SpO2 and airflow signals were parameterised both in the time and frequency domains. Statistical, spectral, and non-linear features, as well as conventional oximetric and respiratory disturbance indices commonly used in the context of automated OSA diagnosis were computed14,15,16,17,23.

  • Statistics in the time domain. The widely known mean (M1t), variance (M2t), skewness (M3t), and kurtosis (M4t) were computed to quantify the position, width, asymmetry, and peakedness of the normalised data histogram of SpO2 and airflow amplitudes in the time domain.

  • Measures in the frequency domain. The power spectral density (PSD) function of every SpO2 and airflow recording was computed to estimate the power spectrum of the signal. An OSA-related frequency band was defined for each kind of signal (SpO2 and airflow) based on previous studies: 0.014 to 0.033 Hz for oximetry14 and 0.025 to 0.050 Hz for airflow17. Then, the mean, variance, skewness, and kurtosis were derived from the histogram of spectral amplitudes (M1f to M4f). The Shannon spectral entropy (SE), the median frequency (MF), and the Wootters distance (WD), which have been previously found to provide essential OSA-related information from oximetry and airflow, were also computed15,17. Finally, amplitude- and power-based measures were computed to further characterise each spectral band of interest: maximum (MA) and minimum (mA) amplitudes as well as relative power (PR) were calculated.

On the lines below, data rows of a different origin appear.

Lemma set_add_all_elem_of seen xs x :
  x ∈ set_add_all seen xs ↔ x ∈ seen ∨ x ∈ xs.
Proof.
  revert seen. induction xs as [|a xs IH]; intros seen; simpl.
  - split; [by left|]. intros [?|Hx]; [done|]. inversion Hx.
  - rewrite IH. case_bool_decide as Ha.
    + rewrite elem_of_cons. split; [tauto|].
      intros [?|[->|?]]; auto.
    + rewrite elem_of_app, list_elem_of_singleton, elem_of_cons. tauto.
Qed.

(** Adding the elements of an array that has no duplicates to a set whose
    elements are all different from them rebuilds the array. *)
Lemma set_add_all_fresh seen xs :
  NoDup (seen ++ xs) → set_add_all seen xs = seen ++ xs.
Proof.
  revert seen. induction xs as [|x xs IH]; intros seen Hnd; simpl.
  - by rewrite app_nil_r.
  - apply NoDup_app in Hnd as Hnd'. destruct Hnd' as (_ & Hdisj & _).
    rewrite bool_decide_eq_false_2.
    + rewrite IH; rewrite <- app_assoc; done.
    + intros Hx. apply (Hdisj x Hx). left.
Qed.

Lemma array_from_set_NoDup_id xs : NoDup xs → array_from_set xs = xs.
Proof. intros Hnd. unfold array_from_set. by rewrite set_add_all_fresh. Qed.

Lemma union_array_set_add_all cur v :
  NoDup cur → union_array cur v = set_add_all cur (default [] v).
Proof.
  intros Hnd. destruct v as [xs|]; simpl; [|done].
  unfold array_from_set. rewrite set_add_all_app.
  by rewrite (set_add_all_fresh [] cur).
Qed.

Lemma merged_array_fold f rs p :
  merged_array f (fold_left merge_step rs p) =
  fold_left (λ cur r, union_array cur (result_array f r)) rs
    (merged_array f p).
Proof.
  revert p. induction rs as [|r rs IH]; intros p; simpl; [done|].
  rewrite IH. by destruct f.
Qed.

Lemma fold_union_array f rs cur :
  NoDup cur →
  fold_left (λ cur r, union_array cur (result_array f r)) rs cur =
  set_add_all cur (all_strings f rs).
Proof.
  revert cur. induction rs as [|r rs IH]; intros cur Hnd; simpl; [done|].
  unfold all_strings. simpl. rewrite set_add_all_app.
  rewrite union_array_set_add_all by done.
  apply IH. by apply set_add_all_NoDup.
Qed.

(** The merged array is the [Set] built from all the strings in sequence
    order. *)
Lemma mergeProductData_array f results productName :
  merged_array f (mergeProductData results productName) =
  array_from_set (all_strings f results).
Proof.
  unfold mergeProductData. rewrite merged_array_fold.
  replace (merged_array f (merged_init productName)) with (@nil string)
    by by destruct f.
  apply fold_union_array, NoDup_nil_2.
Qed.

Lemma precedes_snoc x y l a :
  precedes x y (l ++ [a]) → precedes x y l ∨ (y = a ∧ x ∈ l).
Proof.
  intros (l1 & l2 & l3 & Heq).
  destruct l3 as [|b l3 _] using rev_ind.
  - replace (l1 ++ x :: l2 ++ [y]) with ((l1 ++ x :: l2) ++ [y]) in Heq
      by (by rewrite <- app_assoc).
    apply app_inj_tail in Heq as [-> ->]. right. split; [done|].
    apply elem_of_app. right. left.
  - replace (l1 ++ x :: l2 ++ y :: l3 ++ [b])
      with ((l1 ++ x :: l2 ++ y :: l3) ++ [b]) in Heq.
    + apply app_inj_tail in Heq as [-> ->]. left. by exists l1, l2, l3.
    + rewrite <- app_assoc. simpl. rewrite <- app_assoc. done.
Qed.

Lemma first_seen_before_cons x y a l :
  x ≠ a → y ≠ a → first_seen_before x y l → first_seen_before x y (a :: l).
Proof.
  intros Hx Hy (l1 & l2 & -> & Hx1 & Hy1). exists (a :: l1), l2.
  split; [done|]. split; intros [?|?]%elem_of_cons; done.
Qed.

Lemma set_add_all_order seen xs x y :
  precedes x y (set_add_all seen xs) →
  precedes x y seen ∨ (x ∈ seen ∧ (y ∉ seen)) ∨
  ((x ∉ seen) ∧ (y ∉ seen) ∧ first_seen_before x y xs).
Proof.
  revert seen. induction xs as [|a xs IH]; intros seen; simpl; [by left|].
  intros Hp. apply IH in Hp. case_bool_decide as Ha.
  - destruct Hp as [Hp|[Hp|(Hx & Hy & Hp)]]; [by left|by right; left|].
    right. right. split; [done|]. split; [done|].
    apply first_seen_before_cons; [| |done]; by intros ->.
  - destruct Hp as [Hp|[[Hx Hy]|(Hx & Hy & Hp)]].
    + apply precedes_snoc in Hp as [Hp|[-> Hx]]; [by left|].
      right. left. done.
    + rewrite elem_of_app, list_elem_of_singleton in Hx, Hy.
      destruct Hx as [Hx| ->].
      * right. left. split; [done|]. tauto.
      * right. right. split; [done|]. split; [tauto|].
        exists [], xs. split; [done|]. split; apply not_elem_of_nil.
    + rewrite elem_of_app, list_elem_of_singleton in Hx, Hy.
      right. right. split; [tauto|]. split; [tauto|].
      apply first_seen_before_cons; [| |done]; intros ->; tauto.
Qed.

  • Non-linear features. Sample entropy (SampEn), central tendency measure (CTM), and Lempel-Ziv complexity (LZC) were applied to obtain non-linear measures of irregularity, variability, and complexity commonly present in biological systems15,17.

  • Conventional oximetric and disturbance indices. Despite evidences showing an intrinsic underestimation24, conventional indices based on the number of oximetric and respiratory events and the severity of desaturations have been found to be very useful in OSA detection, particularly when they are used together with additional automated features16,25. Consequently, the commonly used oxygen desaturation index ≥3% (ODI3) and ≥4% (ODI4) and the respiratory disturbance index (RDI) from airflow, as well as the minimum (SatMIN) and the average (SatAVG) saturation values and the cumulative time spent with a saturation below 90% (CT90) were computed.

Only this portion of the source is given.